#### AIM OF THE EXERCISE:
In the listing below, find each line that holds the string "left" and copy it.

#### DATA FOR REVIEW:
(* ===== verification/BatchAllocationProofs.v ===== *)
(** Batches are drawn in the order the item asks for, to exhaustion, and never
    beyond what is available; the drawer's early stopping loses nothing. *)
From S2P Require Import Prelude PySort Schema Ledger Fixtures BatchAllocation.

(** * Spreading a quantity *)

Lemma allocate_total l r :
  0 ≤ r → Forall (λ b, 0 < available b) l →
  lsum aa_qty (allocate_from l r) = Z.min r (lsum available l).
Proof.
  revert r. induction l as [|b l IH]; intros r Hr Hl; simpl; [lia|].
  apply Forall_cons in Hl as [Hb Hl].
  assert (0 ≤ lsum available l).
  { apply lsum_nonneg. intros x Hx. rewrite Forall_forall in Hl. specialize (Hl x Hx). lia. }
  destruct (Z.leb_spec r 0); [simpl; lia|].
  rewrite (proj2 (Z.ltb_lt _ _)) by lia. simpl. rewrite IH by (done || lia). lia.
Qed.

Lemma allocate_bounds l r a :
  a ∈ allocate_from l r → aa_batch a ∈ l ∧ 0 < aa_qty a ≤ available (aa_batch a).
Proof.
  revert r. induction l as [|b l IH]; intros r; simpl; [set_solver|].
  destruct (Z.leb_spec r 0); [set_solver|].
  destruct (Z.ltb_spec 0 (Z.min (available b) r)).
  - rewrite elem_of_cons. intros [->|Ha]; simpl; [split; [by left|lia]|].
    destruct (IH _ Ha). split; [by right|done].
  - intros Ha. destruct (IH _ Ha). split; [by right|done].
Qed.

(** A batch is touched only when everything strictly before it is used up. *)
Lemma allocate_greedy (key : ItemBatch → list Z) l r a b :
  ordered key l → Forall (λ b, 0 < available b) l →
  a ∈ allocate_from l r → b ∈ l → lex_le (key (aa_batch a)) (key b) = false →
  mkAutoAlloc b (available b) ∈ allocate_from l r.
Proof.
  intros Ho. revert r. induction Ho as [|x l Ho IH Hx]; intros r Hl; simpl; [set_solver|].
  apply Forall_cons in Hl as [Hax Hl]. destruct (Z.leb_spec r 0); [set_solver|].
  rewrite (proj2 (Z.ltb_lt _ _)) by lia. rewrite !elem_of_cons. rewrite Forall_forall in Hx.
  intros [->|Ha] [->|Hb]; simpl; intros Hlt.
  - by rewrite lex_le_refl in Hlt.
  - rewrite Hx in Hlt by done. done.
  - left. f_equal. destruct (Z.leb_spec (available x) r); [lia|].
    rewrite Z.min_r in Ha by lia. rewrite Z.sub_diag in Ha. destruct l; simpl in Ha; set_solver.
  - right. by apply IH.
Qed.

Lemma allocate_nodup l r : NoDup l → NoDup (aa_batch <$> allocate_from l r).
Proof.
  revert r. induction l as [|b l IH]; intros r Hnd; simpl; [constructor|].
  apply NoDup_cons in Hnd as [Hb Hnd]. case_match; [constructor|]. case_match; [|auto].
  csimpl. constructor; [|auto]. intros Hin. apply Hb.
  apply list_elem_of_fmap in Hin as (a & -> & Ha). by apply allocate_bounds in Ha as [? _].
Qed.

(** What the allocation may draw on. *)
Definition eligible (today : Z) (it : Item) (item_id : Z) (wh : option Z) (d : DB) (b : ItemBatch) : Prop :=
  (∃ k, db_itembatch d !! k = Some b) ∧ ib_item_id b = item_id ∧ active_row d b ∧
  ib_reserved b < ib_usable b ∧ warehouse_matches wh b ∧
  (it_can_expire_flag it = true → not_expired today b = true).

Lemma sorted_eligible `{Runtime} today it item_id wh d b :
  b ∈ sort_batches_by_allocation_rule today it (get_available_batches item_id wh None d) ↔
  eligible today it item_id wh d b.
Proof.
  unfold sort_batches_by_allocation_rule, eligible, drop_expired, get_available_batches, available.
  rewrite sorted_by_perm, list_elem_of_filter.
  destruct (it_can_expire_flag it); rewrite !list_elem_of_filter, elem_of_batch_rows; simpl;
    intuition lia.
Qed.

Lemma sorted_positive today it l :
  Forall (λ b, 0 < available b) (sort_batches_by_allocation_rule today it l).
Proof.
  unfold sort_batches_by_allocation_rule. rewrite sorted_by_perm. apply Forall_forall.
  intros b Hb. by apply list_elem_of_filter in Hb as [? _].
Qed.

(** C16: automatic allocation takes the requested quantity, or all there is; only
    from eligible batches and within what each has available; and from no batch
    while one that the item's rule (FEFO, LIFO or FIFO) puts strictly before it
    has stock left. *)
Theorem auto_allocate_correct `{Runtime} item_id requested wh today d it :
  db_item d !! item_id = Some it → 0 ≤ requested →
  let result := auto_allocate_batches item_id requested wh today d in
  let pool := sort_batches_by_allocation_rule today it (get_available_batches item_id wh None d) in
  (∀ b, b ∈ pool ↔ eligible today it item_id wh d b) ∧
  lsum aa_qty result = Z.min requested (lsum available pool) ∧
  (∀ a, a ∈ result → eligible today it item_id wh d (aa_batch a) ∧
                     0 < aa_qty a ≤ available (aa_batch a)) ∧
  (∀ a b, a ∈ result → eligible today it item_id wh d b →
     lex_le (allocation_key it (aa_batch a)) (allocation_key it b) = false →
     mkAutoAlloc b (available b) ∈ result).
Proof.
  intros Hit Hr result pool. unfold result, auto_allocate_batches. rewrite Hit. fold pool.
  split; [intros b; unfold pool; apply sorted_eligible|]. split; [apply allocate_total; [done|apply sorted_positive]|].
  split.
  - intros a Ha. apply allocate_bounds in Ha as [Hin Hq]. split; [|done]. by apply sorted_eligible in Hin.
  - intros a b Ha Hb Hlt. eapply (allocate_greedy (allocation_key it)); [|apply sorted_positive|done| |done].
    + apply sorted_by_ordered.
    + by apply sorted_eligible.
Qed.

(** a batch allocation is accepted exactly when the batch holds the item, is
    active, has not expired, and can carry the quantity once the package's own
    allocation is given back. *)
Theorem validate_batch_allocation_correct batch_id item_id qty current today d :
  validate_batch_allocation batch_id item_id qty current today d = inr tt ↔
  ∃ b, db_itembatch d !! batch_id = Some b ∧ ib_item_id b = item_id ∧
    ib_status_code b = "A"%string ∧ not_expired today b = true ∧
    0 < qty ≤ ib_usable b - (ib_reserved b - current).
Proof.
  unfold validate_batch_allocation. destruct (db_itembatch d !! batch_id) as [b|];
    [|split; [done|]; by intros (? & ? & _)].
  split.
  - intros Hv. exists b. split; [done|]. repeat case_match; z_bool; try done.
  - intros (b' & [= <-] & Hi & Hs & He & Hq). rewrite He, Hi, Z.eqb_refl, bool_decide_true by done.
    simpl. rewrite (proj2 (Z.ltb_ge _ _)) by lia. by rewrite (proj2 (Z.leb_gt _ _)) by lia.
Qed.

(** * The drawer *)

Section drawer.
Context (current : gmap Z Z) (allocated : gset Z) (remaining : Z).

Abbreviation avail := (calc_available_qty current).
Abbreviation limit := (limit_batches current allocated remaining).

Lemma limit_le c f l :
  (∀ b, b ∈ l → 0 ≤ avail b) → 0 ≤ lsum avail (limit c f l) ≤ lsum avail l.
Proof.
  revert c f. induction l as [|b l IH]; intros c f Hl; simpl; [lia|].
  assert (0 ≤ avail b) by (apply Hl; by left).
  case_match; simpl; [specialize (IH (c + avail b) (f || (remaining <=? c + avail b)))|specialize (IH c f)];
    (destruct IH; [intros; apply Hl; by right|lia]).
Qed.

(** Nothing is left out before the remaining quantity is covered. *)
Lemma limit_covers c f l :
  (∀ b, b ∈ l → 0 ≤ avail b) → (f = true → remaining ≤ c) →
  lsum avail (limit c f l) = lsum avail l ∨ remaining ≤ c + lsum avail (limit c f l).
Proof.
  revert c f. induction l as [|b l IH]; intros c f Hl Hf; simpl; [auto|].
  assert (0 ≤ avail b) by (apply Hl; by left).
  assert (∀ b', b' ∈ l → 0 ≤ avail b') as Hl' by (intros; apply Hl; by right).
  case_match eqn:E; simpl.
  - destruct (IH (c + avail b) (f || (remaining <=? c + avail b)) Hl') as [Heq|Hle]; [|left; lia|right; lia].
    intros [Hft|Hle%Z.leb_le]%orb_true_iff; [specialize (Hf Hft)|]; lia.
  - apply orb_false_iff in E as [_ E]. apply negb_false_iff in E. specialize (Hf E).
    right. pose proof (limit_le c f l Hl'). lia.
Qed.

(** Summed over the warehouses. *)
Lemma limited_groups (f : WarehouseGroup → list ItemBatch) (groups : list (Z * WarehouseGroup)) :
  0 ≤ remaining →
  (∀ b, b ∈ mjoin ((λ kg, f kg.2) <$> groups) → 0 ≤ avail b) →
  let cumulative := lsum avail (mjoin ((λ kg, limit 0 false (f kg.2)) <$> groups)) in
  let total := lsum avail (mjoin ((λ kg, f kg.2) <$> groups)) in
  0 ≤ cumulative ≤ total ∧ (cumulative = total ∨ remaining ≤ cumulative).
Proof.
  intros Hr. induction groups as [|[k g] groups IH]; intros Hall; [simpl; lia|].
  csimpl in *. rewrite !lsum_app.
  assert (∀ b, b ∈ f g → 0 ≤ avail b) as Hg by (intros; apply Hall, elem_of_app; by left).
  destruct IH as [IH1 IH2]; [intros; apply Hall, elem_of_app; by right|].
  pose proof (limit_le 0 false (f g) Hg). destruct (limit_covers 0 false (f g) Hg); [done|..]; lia.
Qed.
End drawer.

(** the drawer stops loading the batches of a warehouse once they cover the
    remaining quantity, and this changes nothing the user is told: the shortfall
    is the one computed over all the sorted batches of all the warehouses. *)
Theorem drawer_shortfall_exact `{Runtime} item_id remaining uom allocated current today d it :
  db_item d !! item_id = Some it → 0 ≤ remaining →
  let groups := group_by_warehouse current allocated (drawer_batches item_id uom allocated d) in
  let all := mjoin ((λ kg, sort_batches_for_drawer today it allocated (wg_batches kg.2)) <$> groups) in
  (∀ b, b ∈ all → 0 ≤ calc_available_qty current b) →
  (get_limited_batches_for_drawer item_id remaining uom allocated current today d).2 =
  Z.max 0 (remaining - lsum (calc_available_qty current) all).
Proof.
  intros Hit Hr groups all Hall. unfold get_limited_batches_for_drawer. rewrite Hit. fold groups. simpl.
  destruct (limited_groups current allocated remaining
    (λ g, sort_batches_for_drawer today it allocated (wg_batches g)) groups Hr Hall) as [H1 H2].
  fold all in H1, H2. lia.
Qed.

(** * Priority groups *)

Lemma assign_batches it g prev l : (assign_from it g prev l).*1 = l.
Proof. revert g prev. induction l as [|b l IH]; intros g prev; [done|]. csimpl. by rewrite IH. Qed.

Lemma assign_step it g prev l i b1 g1 b2 g2 :
  assign_from it g prev l !! i = Some (b1, g1) → assign_from it g prev l !! S i = Some (b2, g2) →
  g2 = if bool_decide (priority_key it b2 = priority_key it b1) then g1 else g1 + 1.
Proof.
  revert g prev i. induction l as [|b l IH]; intros g prev i; [done|].
  destruct i as [|i]; simpl; [|apply IH]. intros [= <- <-].
  destruct l as [|c l]; [done|]. simpl. by intros [= <- <-].
Qed.

(** the batches come out unchanged and in order, the first in group 0, and a
    batch opens the next group exactly when its priority key differs from the
    key of the batch before it. *)
Theorem assign_priority_groups_correct l it :
  (assign_priority_groups l it).*1 = l ∧
  (∀ b g, assign_priority_groups l it !! 0%nat = Some (b, g) → g = 0) ∧
  (∀ i b1 g1 b2 g2, assign_priority_groups l it !! i = Some (b1, g1) →
     assign_priority_groups l it !! S i = Some (b2, g2) →
     g2 = if bool_decide (priority_key it b2 = priority_key it b1) then g1 else g1 + 1).
Proof.
  unfold assign_priority_groups. split; [apply assign_batches|]. split.
  - destruct l; simpl; [done|]. naive_solver.
  - intros i b1 g1 b2 g2. apply assign_step.
Qed.

(** * Concrete allocations *)

Definition item1 : Item := mkItem 1 "I1" "Tarpaulin" "GOODS" "EA" true true "FEFO" "A".

Definition alloc_db : DB :=
  set_db_item {[1 := item1]} (set_db_warehouse {[1 := mkWarehouse 1 "Main" true "A"]} (stock_db 30 0)).

Lemma auto_allocate_correct_witness :
  lsum aa_qty (@auto_allocate_batches canonical_runtime 1 (units 50) None 200 alloc_db) =
  Z.min (units 50) (lsum available (sort_batches_by_allocation_rule 200 item1
    (@get_available_batches canonical_runtime 1 None None alloc_db))) ∧
  ib_batch_id <$> (aa_batch <$> @auto_allocate_batches canonical_runtime 1 (units 50) None 200 alloc_db) = [11; 12].
Proof.
  split; [|vm_compute; reflexivity].
  apply (@auto_allocate_correct canonical_runtime 1 (units 50) None 200 alloc_db item1);
    [vm_compute; reflexivity|vm_compute; discriminate].
Defined.

Lemma drawer_shortfall_exact_witness :
  (@get_limited_batches_for_drawer canonical_runtime 1 (units 50) None ∅ ∅ 200 alloc_db).2 = 0.
Proof.
  etransitivity; [apply (@drawer_shortfall_exact canonical_runtime 1 (units 50) None ∅ ∅ 200 alloc_db item1)
    |vm_compute; reflexivity].
  - vm_compute. reflexivity.
  - vm_compute. discriminate.
  - apply Forall_forall. by_decide.
Defined.
(* ===== verification/Coverage.v ===== *)
(** The reservation invariant of the packaging workflow: the stock a batch has
    reserved is what the packages in preparation take from it.  The definitions,
    and the lemma that a change confined to one package keeps the invariant when
    each batch moves by the change of the package's share. *)
From S2P Require Import Prelude Schema Ledger Reservation ReservationProofs.

(** A package still in preparation: pending, or verified and not dispatched. *)
Definition open_pkg (p : ReliefPkg) : Prop := pkg_status_code p ∈ ["P"; "V"]%string.

#[export] Instance open_pkg_dec p : Decision (open_pkg p).
Proof. unfold open_pkg. apply _. Defined.

Lemma open_pending p : pkg_status_code p = "P"%string → open_pkg p.
Proof. intros Hp. unfold open_pkg. rewrite Hp. by left. Qed.

Lemma closed_dispatched p : pkg_status_code p = "D"%string → ¬ open_pkg p.
Proof. intros Hp. unfold open_pkg. rewrite Hp. by_decide. Qed.

(** What a package item record takes from the batch [k = (item, warehouse, batch)]. *)
Definition slot (d : DB) (pkg : Z) (k : Z * Z * Z) : Z :=
  default 0 (pi_item_qty <$> db_pkg_item d !! (pkg, k.1.2, k.2, k.1.1)).

(** The share of one package, and of all of them. *)
Definition share (d : DB) (p : ReliefPkg) (k : Z * Z * Z) : Z :=
  if decide (open_pkg p) then slot d (pkg_reliefpkg_id p) k else 0.

Definition contrib (d : DB) (pkg : Z) (k : Z * Z * Z) : Z :=
  match db_pkg d !! pkg with Some p => share d p k | None => 0 end.

Definition held (d : DB) (k : Z * Z * Z) : Z := msum (λ p, share d p k) (db_pkg d).

Definition covered (d : DB) : Prop :=
  map_Forall (λ _ b, ib_reserved b = held d (bkey b)) (db_itembatch d).

#[export] Instance covered_dec d : Decision (covered d).
Proof. unfold covered. apply _. Defined.

(** * The side conditions *)

Definition keyed_inventory (d : DB) : Prop :=
  map_Forall (λ k i, (inv_inventory_id i, inv_item_id i) = k) (db_inventory d).
Definition items_nonneg (d : DB) : Prop :=
  map_Forall (λ _ v, 0 ≤ pi_item_qty v) (db_pkg_item d).
Definition items_fk (d : DB) : Prop :=
  map_Forall (λ _ v, is_Some (db_pkg d !! pi_reliefpkg_id v)) (db_pkg_item d).
(** Only [_process_allocations] creates packages, and only where a request has none. *)
Definition one_pkg (d : DB) : Prop :=
  map_Forall (λ k p, map_Forall (λ k' p', pkg_reliefrqst_id p = pkg_reliefrqst_id p' → k = k')
    (db_pkg d)) (db_pkg d).

#[export] Instance keyed_inventory_dec d : Decision (keyed_inventory d).
Proof. unfold keyed_inventory. apply _. Defined.
#[export] Instance items_nonneg_dec d : Decision (items_nonneg d).
Proof. unfold items_nonneg. apply _. Defined.
#[export] Instance items_fk_dec d : Decision (items_fk d).
Proof. unfold items_fk. apply _. Defined.
#[export] Instance one_pkg_dec d : Decision (one_pkg d).
Proof. unfold one_pkg. apply _. Defined.

(** The tables obey their keys. *)
Definition well_keyed (d : DB) : Prop :=
  keyed_batches d ∧ keyed_inventory d ∧ keyed_pkgs d ∧ keyed_pkg_items d ∧
  keyed_rqst_items d ∧ keyed_rqsts d ∧ one_pkg d ∧ items_fk d ∧ items_nonneg d.

Definition workflow_ok (d : DB) : Prop := well_keyed d ∧ covered d.

(** * A change confined to one package *)

Lemma contrib_nonneg d pkg k : items_nonneg d → 0 ≤ contrib d pkg k.
Proof.
  intros Hn. unfold contrib, share, slot. destruct (db_pkg d !! pkg); [|done].
  case_decide; [|done]. destruct (db_pkg_item d !! _) eqn:E; [|done]. exact (Hn _ _ E).
Qed.

Lemma share_nonneg d p k : items_nonneg d → 0 ≤ share d p k.
Proof.
  intros Hn. unfold share, slot. case_decide; [|done].
  destruct (db_pkg_item d !! _) eqn:E; [|done]. exact (Hn _ _ E).
Qed.

Lemma contrib_le_held d pkg k : items_nonneg d → contrib d pkg k ≤ held d k.
Proof.
  intros Hn. unfold contrib, held. destruct (db_pkg d !! pkg) as [p|] eqn:Hp.
  - rewrite (msum_delete _ _ _ _ Hp).
    assert (0 ≤ msum (λ p, share d p k) (delete pkg (db_pkg d))); [|lia].
    apply msum_nonneg. intros. by apply share_nonneg.
  - apply msum_nonneg. intros. by apply share_nonneg.
Qed.

(** The other packages and their items stay as they were. *)
Definition others_same (pkg : Z) (d d' : DB) : Prop :=
  (∀ k, k ≠ pkg → db_pkg d' !! k = db_pkg d !! k) ∧
  (∀ k, k.1.1.1 ≠ pkg → db_pkg_item d' !! k = db_pkg_item d !! k).

Lemma others_same_refl pkg d : others_same pkg d d.
Proof. done. Qed.

Lemma others_same_trans pkg d1 d2 d3 :
  others_same pkg d1 d2 → others_same pkg d2 d3 → others_same pkg d1 d3.
Proof. intros [H1 H2] [H3 H4]. split; intros k Hk; [rewrite H3, H1|rewrite H4, H2]; done. Qed.

Lemma held_others pkg d d' k :
  keyed_pkgs d → keyed_pkgs d' → others_same pkg d d' →
  held d' k = held d k - contrib d pkg k + contrib d' pkg k.
Proof.
  intros Hk Hk' [Hp Hi].
  assert (∀ d0, held d0 k = contrib d0 pkg k + msum (λ p, share d0 p k) (delete pkg (db_pkg d0))) as Hsplit.
  { intros d0. unfold held, contrib. destruct (db_pkg d0 !! pkg) as [p|] eqn:E.
    - exact (msum_delete (λ p, share d0 p k) _ _ _ E).
    - by rewrite delete_id. }
  rewrite (Hsplit d'), (Hsplit d).
  assert (delete pkg (db_pkg d') = delete pkg (db_pkg d)) as ->.
  { apply map_eq. intros k0. rewrite !lookup_delete. case_decide; [done|]. by apply Hp. }
  rewrite (msum_ext (λ p, share d' p k) (λ p, share d p k)); [lia|].
  intros k0 p Hk0. apply lookup_delete_Some in Hk0 as [Hne Hk0]. unfold share, slot.
  rewrite Hi; [done|]. simpl. pose proof (Hk k0 p Hk0) as Hid. simpl in Hid. congruence.
Qed.

(** Every batch moved by the change of the package's share, given that it
    covered the share before. *)
Definition moved (pkg : Z) (d d' : DB) : Prop :=
  ∀ bid b', db_itembatch d' !! bid = Some b' → ∃ b, db_itembatch d !! bid = Some b ∧
    bkey b' = bkey b ∧
    (contrib d pkg (bkey b) ≤ ib_reserved b →
     ib_reserved b' = ib_reserved b - contrib d pkg (bkey b) + contrib d' pkg (bkey b)).

Lemma covered_moved pkg d d' :
  keyed_pkgs d → keyed_pkgs d' → items_nonneg d → others_same pkg d d' → moved pkg d d' →
  covered d → covered d'.
Proof.
  intros Hk Hk' Hn Ho Hm Hc bid b' Hb'. destruct (Hm bid b' Hb') as (b & Hb & Hbk & Hr).
  pose proof (Hc bid b Hb) as Hcb. simpl in Hcb. simpl.
  pose proof (contrib_le_held d pkg (bkey b) Hn).
  rewrite Hbk, (held_others pkg d d') by done. rewrite Hr; lia.
Qed.

(** A package that is gone, or no longer open, holds nothing. *)
Lemma contrib_closed d pkg k :
  (∀ p, db_pkg d !! pkg = Some p → ¬ open_pkg p) → contrib d pkg k = 0.
Proof.
  intros Hp. unfold contrib, share. destruct (db_pkg d !! pkg) as [p|]; [|done].
  rewrite decide_False; [done|]. by apply Hp.
Qed.

Lemma contrib_open d pkg k p :
  keyed_pkgs d → db_pkg d !! pkg = Some p → open_pkg p → contrib d pkg k = slot d pkg k.
Proof.
  intros Hk Hp Ho. unfold contrib, share. rewrite Hp, decide_True by done.
  by rewrite (Hk pkg p Hp).
Qed.

(** The items of a package, by the batch they draw on. *)
Section items.
Context `{R : Runtime}.

Lemma elem_of_pkg_items v pkg d :
  keyed_pkg_items d → v ∈ pkg_items_of pkg d ↔ pi_reliefpkg_id v = pkg ∧ db_pkg_item d !! pi_pk v = Some v.
Proof.
  intros Hk. unfold pkg_items_of. rewrite list_elem_of_filter, elem_of_pkg_item_rows. split.
  - intros [Hp [k Hv]]. split; [done|]. by rewrite (Hk k v Hv).
  - intros [Hp Hv]. split; [done|]. by eexists.
Qed.

Lemma slot_item v pkg d :
  keyed_pkg_items d → v ∈ pkg_items_of pkg d → slot d pkg (item3 v) = pi_item_qty v.
Proof.
  intros Hk Hv. apply elem_of_pkg_items in Hv as [Hp Hv]; [|done].
  unfold slot, item3. simpl. unfold pi_pk in Hv. rewrite Hp in Hv. by rewrite Hv.
Qed.

Lemma slot_none pkg k d :
  keyed_pkg_items d → (∀ v, v ∈ pkg_items_of pkg d → item3 v ≠ k) → slot d pkg k = 0.
Proof.
  intros Hk Hno. unfold slot. destruct (db_pkg_item d !! _) as [v|] eqn:E; [|done].
  pose proof (Hk _ v E) as Hpk. simpl in Hpk. unfold pi_pk in Hpk. simplify_eq.
  destruct k as [[it wh] bid]. simpl in *. simplify_eq.
  exfalso. eapply Hno; [|reflexivity]. by apply elem_of_pkg_items.
Qed.

(** Rewriting the batches the items name moves each by the item's quantity. *)
Lemma entry_row_slot (g : ReliefPkgItem → ItemBatch → ItemBatch) pkg d b (P : Z → Z → Prop) :
  keyed_pkg_items d →
  (∀ v, v ∈ pkg_items_of pkg d → item3 v = bkey b → P (pi_item_qty v) (ib_reserved (g v b))) →
  P 0 (ib_reserved b) →
  P (slot d pkg (bkey b)) (ib_reserved (entry_row item3 g (pkg_items_of pkg d) b)).
Proof.
  intros Hk Hg H0. unfold entry_row. destruct (entry_for item3 _ b) as [v|] eqn:E.
  - apply entry_for_Some in E as [Hin Hv]. rewrite <- Hv, slot_item by done. by apply Hg.
  - rewrite slot_none; [done|done|]. by apply entry_for_None.
Qed.

(** The package the services find, when a request has one. *)
Lemma first_pkg_Some rq d p :
  keyed_pkgs d → first_pkg_of rq d = Some p →
  db_pkg d !! pkg_reliefpkg_id p = Some p ∧ pkg_reliefrqst_id p = rq.
Proof.
  intros Hk Hf. unfold first_pkg_of in Hf.
  assert (p ∈ filter (λ p, pkg_reliefrqst_id p = rq) (pkg_rows (db_pkg d))) as Hin.
  { destruct (filter _ _); [done|]. simpl in Hf. simplify_eq. by left. }
  apply list_elem_of_filter in Hin as [Hrq Hin]. apply elem_of_pkg_rows in Hin as [k Hp].
  split; [|done]. by rewrite (Hk k p Hp).
Qed.

Lemma first_pkg_unique rq d k p :
  keyed_pkgs d → one_pkg d → db_pkg d !! k = Some p → pkg_reliefrqst_id p = rq →
  first_pkg_of rq d = Some p.
Proof.
  intros Hk H1 Hp Hrq. destruct (first_pkg_of rq d) as [p'|] eqn:E.
  - destruct (first_pkg_Some _ _ _ Hk E) as [Hp' Hrq'].
    assert (k = pkg_reliefpkg_id p') as -> by (apply (H1 k p Hp _ p' Hp'); congruence). congruence.
  - exfalso. unfold first_pkg_of in E.
    assert (p ∈ filter (λ p, pkg_reliefrqst_id p = rq) (pkg_rows (db_pkg d))) as Hin.
    { apply list_elem_of_filter. split; [done|]. apply elem_of_pkg_rows. by exists k. }
    destruct (filter _ _); [set_solver|done].
Qed.

Lemma first_pkg_None rq d k p :
  first_pkg_of rq d = None → db_pkg d !! k = Some p → pkg_reliefrqst_id p ≠ rq.
Proof.
  intros E Hp Hrq. unfold first_pkg_of in E.
  assert (p ∈ filter (λ p, pkg_reliefrqst_id p = rq) (pkg_rows (db_pkg d))) as Hin.
  { apply list_elem_of_filter. split; [done|]. apply elem_of_pkg_rows. by exists k. }
  destruct (filter _ _); [set_solver|done].
Qed.
End items.

Lemma delete_items_lookup items d k :
  db_pkg_item (delete_pkg_items items d) !! k =
  if decide (k ∈ pi_pk <$> items) then None else db_pkg_item d !! k.
Proof.
  unfold delete_pkg_items. simpl. induction items as [|v items IH]; [done|]. csimpl.
  change (pi_reliefpkg_id v, pi_fr_inventory_id v, pi_batch_id v, pi_item_id v) with (pi_pk v).
  destruct (decide (k = pi_pk v)) as [->|Hne].
  - rewrite lookup_delete_eq, decide_True by (by left). done.
  - rewrite lookup_delete_ne, IH by done. apply decide_ext. rewrite elem_of_cons. naive_solver.
Qed.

#### RESULT BELOW:
  - rewrite elem_of_cons. intros [->|Ha]; simpl; [split; [by left|lia]|].
  - left. f_equal. destruct (Z.leb_spec (available x) r); [lia|].
    has stock left. *)
  assert (0 ≤ avail b) by (apply Hl; by left).
(** Nothing is left out before the remaining quantity is covered. *)
  assert (0 ≤ avail b) by (apply Hl; by left).
  - destruct (IH (c + avail b) (f || (remaining <=? c + avail b)) Hl') as [Heq|Hle]; [|left; lia|right; lia].
  assert (∀ b, b ∈ f g → 0 ≤ avail b) as Hg by (intros; apply Hall, elem_of_app; by left).
Proof. intros Hp. unfold open_pkg. rewrite Hp. by left. Qed.
  { destruct (filter _ _); [done|]. simpl in Hf. simplify_eq. by left. }
  - rewrite lookup_delete_eq, decide_True by (by left). done.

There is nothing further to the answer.